- To do -
Please set the lines down again exactly, from the top of the entries through the line that contains "arg_steps_per_epoch := v;".

*** Dataset Section Begins ***

(** ** Datasets and iterators

    A [tf.data] dataset or DALI iterator is the stream of items it yields:
    [ds i] is the [i]-th item, [None] once it is exhausted.  A cycling
    iterator never returns [None]. *)

Definition dataset (A : Type) := nat -> option A.

Fixpoint ds_take_from {A} (ds : dataset A) (start n : nat) : list A :=
  match n with
  | O => []
  | S n' =>
      match ds start with
      | None => []
      | Some x => x :: ds_take_from ds (S start) n'
      end
  end.

(** [ds.take(n)], iterated to its end. *)
Definition ds_take {A} (n : nat) (ds : dataset A) : list A := ds_take_from ds 0 n.

Definition ds_of_list {A} (l : list A) : dataset A := fun i => l !! i.

(** An iterator that cycles through [l] for ever. *)
Definition ds_cycle {A} (l : list A) : dataset A := fun i => l !! (i mod length l).

(** ** Command-line arguments and the data manifest *)

Record Args := {
  arg_results : string;
  arg_folds : list nat;
  arg_patch_size : option (list nat);
  arg_depth : option nat;
  arg_steps_per_epoch : option nat;
  arg_batch_size : nat;
  arg_epochs : nat;
  arg_optimizer : string;
}.

Definition set_steps_per_epoch (v : option nat) (a : Args) : Args :=
  {| arg_results := arg_results a;
     arg_folds := arg_folds a;
     arg_patch_size := arg_patch_size a;
     arg_depth := arg_depth a;
     arg_steps_per_epoch := v;
     arg_batch_size := arg_batch_size a;
     arg_epochs := arg_epochs a;
     arg_optimizer := arg_optimizer a |}.

Record Data := {
  data_task : string;
  data_images : list string;
  data_labels : list nat;
}.
(** X11: when updating a bucket of the first group raises anything else than
    [CommandOnCooldown], the exception is not collected: it escapes
    [invoke], after the buckets before it were updated, with no event
    published and the callback not invoked. *)
Theorem bucket_error_escapes_invoke
  (context : Context) (c : Command) (b b1 : Bot) (group : Cooldown)
  (others : list Cooldown) (pre post : list Bucket) (k : Bucket) (e : exn) :
  truthy (prefix context) = true ->
  command context = Some c ->
  handle_checks context b = (Returned CheckTrue, b1) ->
  _cooldowns c = group :: others ->
  get_buckets group (view context) = Returned (pre ++ k :: post) ->
  Forall (bucket_ok (view context)) pre ->
  update_bucket k (view context) = Raised e ->
  exn_class_eqb (exn_cls e) CommandOnCooldown = false ->
  invoke context b = (Raised e, record_all (bucket_calls (pre ++ [k])) b1) /\
  published "command_error" (trace_since b (snd (invoke context b))) = [] /\
  published "error" (trace_since b (snd (invoke context b))) = [] /\
  ~ In CommandCallback (callees (trace_since b (snd (invoke context b)))).
Proof.
  intros Hp Hc Hchk Hgroups Hget Hpre Hk He.
  assert (Hcd : _run_cooldowns context b1
                = (Raised e, record_all (bucket_calls (pre ++ [k])) b1)).
  { unfold _run_cooldowns. rewrite Hc, Hgroups, Hget. unfold bind.
    rewrite update_buckets_ok by assumption. simpl. unfold call_user.
    rewrite Hk, He, record_is_record_all, record_all_app.
    unfold bucket_calls. now rewrite map_app. }
  assert (Hinv : invoke context b
                 = (Raised e, record_all (bucket_calls (pre ++ [k])) b1)).
  { unfold invoke. rewrite Hp. simpl. unfold bind. now rewrite Hchk, Hcd. }
  split; [exact Hinv|]. rewrite Hinv. simpl.
  destruct (handle_checks_frame _ _ _ _ _ Hc Hchk) as [l1 ->].
  rewrite record_all_app.
  rewrite (trace_since_app b _ (check_calls l1 ++ bucket_calls (pre ++ [k])))
    by apply trace_record_all.
  rewrite !published_app, !published_check_calls, !published_bucket_calls.
  repeat split.
  rewrite callees_app, callees_check_calls, callees_bucket_calls.
  intros Hin. apply in_app_or in Hin. destruct Hin as [Hin|Hin];
    apply in_map_iff in Hin; destruct Hin as [q [Hq _]]; discriminate.
Qed.

Lemma bucket_error_escapes_invoke_witness :
  truthy (prefix (context_for "!so" broken_cooldown_command)) = true /\
  command (context_for "!so" broken_cooldown_command) = Some broken_cooldown_command /\
  handle_checks (context_for "!so" broken_cooldown_command) fresh_bot
  = (Returned CheckTrue, fresh_bot) /\
  Forall (bucket_ok (view (context_for "!so" broken_cooldown_command))) [ready_bucket] /\
  update_bucket broken_bucket (view (context_for "!so" broken_cooldown_command))
  = Raised broken_store /\
  exn_class_eqb (exn_cls broken_store) CommandOnCooldown = false /\
  invoke (context_for "!so" broken_cooldown_command) fresh_bot
  = (Raised broken_store,
     record_all (bucket_calls ([ready_bucket] ++ [broken_bucket])) fresh_bot).
Proof.
  assert (H1 : truthy (prefix (context_for "!so" broken_cooldown_command)) = true)
    by reflexivity.
  assert (H2 : command (context_for "!so" broken_cooldown_command)
               = Some broken_cooldown_command) by reflexivity.
  assert (H3 : handle_checks (context_for "!so" broken_cooldown_command) fresh_bot
               = (Returned CheckTrue, fresh_bot)) by reflexivity.
  assert (H4 : Forall (bucket_ok (view (context_for "!so" broken_cooldown_command)))
                 [ready_bucket]) by (constructor; [reflexivity | constructor]).
  assert (H5 : update_bucket broken_bucket
                 (view (context_for "!so" broken_cooldown_command))
               = Raised broken_store) by reflexivity.
  assert (H6 : exn_class_eqb (exn_cls broken_store) CommandOnCooldown = false)
    by reflexivity.
  repeat (split; [assumption|]).
  exact (proj1 (bucket_error_escapes_invoke _ _ _ _ _ [] [ready_bucket] []
                  broken_bucket broken_store H1 H2 H3 eq_refl eq_refl H4 H5 H6)).
Defined.

(** X12: [get_buckets] is called inside the [try] that catches [IndexError]:
    when it raises [IndexError] the command is taken as having no cooldown
    and the invocation goes on to the hooks and the callback (the callback
    is then called provided the calls of the before-hooks return); any other
    exception it raises escapes [invoke], nothing published and the callback
    not invoked. *)
Theorem get_buckets_errors
  (context : Context) (c : Command) (b b1 : Bot) (group : Cooldown)
  (others : list Cooldown) (e : exn) :
  truthy (prefix context) = true ->
  command context = Some c ->
  handle_checks context b = (Returned CheckTrue, b1) ->
  _cooldowns c = group :: others ->
  get_buckets group (view context) = Raised e ->
  (exn_cls e = IndexError ->
   _run_cooldowns context b1 = (Returned None, b1) /\
   invoke context b = invoke_command context c b1 /\
   (before_calls_return context c b ->
    In CommandCallback (callees (trace_since b (snd (invoke context b))))))
  /\
  (exn_class_eqb (exn_cls e) IndexError = false ->
   invoke context b = (Raised e, b1) /\
   published "command_error" (trace_since b b1) = [] /\
   ~ In CommandCallback (callees (trace_since b b1))).
Proof.
  intros Hp Hc Hchk Hgroups Hget. split.
  - intros He.
    assert (Hcd : _run_cooldowns context b1 = (Returned None, b1)).
    { unfold _run_cooldowns. now rewrite Hc, Hgroups, Hget, He. }
    split; [exact Hcd|]. split.
    + exact (proj1 (invoke_through_gates context c b b1 b1 None Hp Hc Hchk Hcd I)).
    + exact (callback_called_past_gates context c b b1 b1 None Hp Hc Hchk Hcd I).
  - intros He.
    assert (Hcd : _run_cooldowns context b1 = (Raised e, b1)).
    { unfold _run_cooldowns. now rewrite Hc, Hgroups, Hget, He. }
    split.
    + unfold invoke. rewrite Hp. simpl. unfold bind. now rewrite Hchk, Hcd.
    + destruct (handle_checks_frame _ _ _ _ _ Hc Hchk) as [l1 ->].
      rewrite (trace_since_app b _ (check_calls l1)) by apply trace_record_all.
      rewrite published_check_calls, callees_check_calls. split; [reflexivity|].
      intros Hin. apply in_map_iff in Hin. destruct Hin as [q [Hq _]]. discriminate.
Qed.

*** Dataset Section Ends ***

- Written solution -
(** ** Datasets and iterators

    A [tf.data] dataset or DALI iterator is the stream of items it yields:
    [ds i] is the [i]-th item, [None] once it is exhausted.  A cycling
    iterator never returns [None]. *)

Definition dataset (A : Type) := nat -> option A.

Fixpoint ds_take_from {A} (ds : dataset A) (start n : nat) : list A :=
  match n with
  | O => []
  | S n' =>
      match ds start with
      | None => []
      | Some x => x :: ds_take_from ds (S start) n'
      end
  end.

(** [ds.take(n)], iterated to its end. *)
Definition ds_take {A} (n : nat) (ds : dataset A) : list A := ds_take_from ds 0 n.

Definition ds_of_list {A} (l : list A) : dataset A := fun i => l !! i.

(** An iterator that cycles through [l] for ever. *)
Definition ds_cycle {A} (l : list A) : dataset A := fun i => l !! (i mod length l).

(** ** Command-line arguments and the data manifest *)

Record Args := {
  arg_results : string;
  arg_folds : list nat;
  arg_patch_size : option (list nat);
  arg_depth : option nat;
  arg_steps_per_epoch : option nat;
  arg_batch_size : nat;
  arg_epochs : nat;
  arg_optimizer : string;
}.

Definition set_steps_per_epoch (v : option nat) (a : Args) : Args :=
  {| arg_results := arg_results a;
     arg_folds := arg_folds a;
     arg_patch_size := arg_patch_size a;
     arg_depth := arg_depth a;
     arg_steps_per_epoch := v;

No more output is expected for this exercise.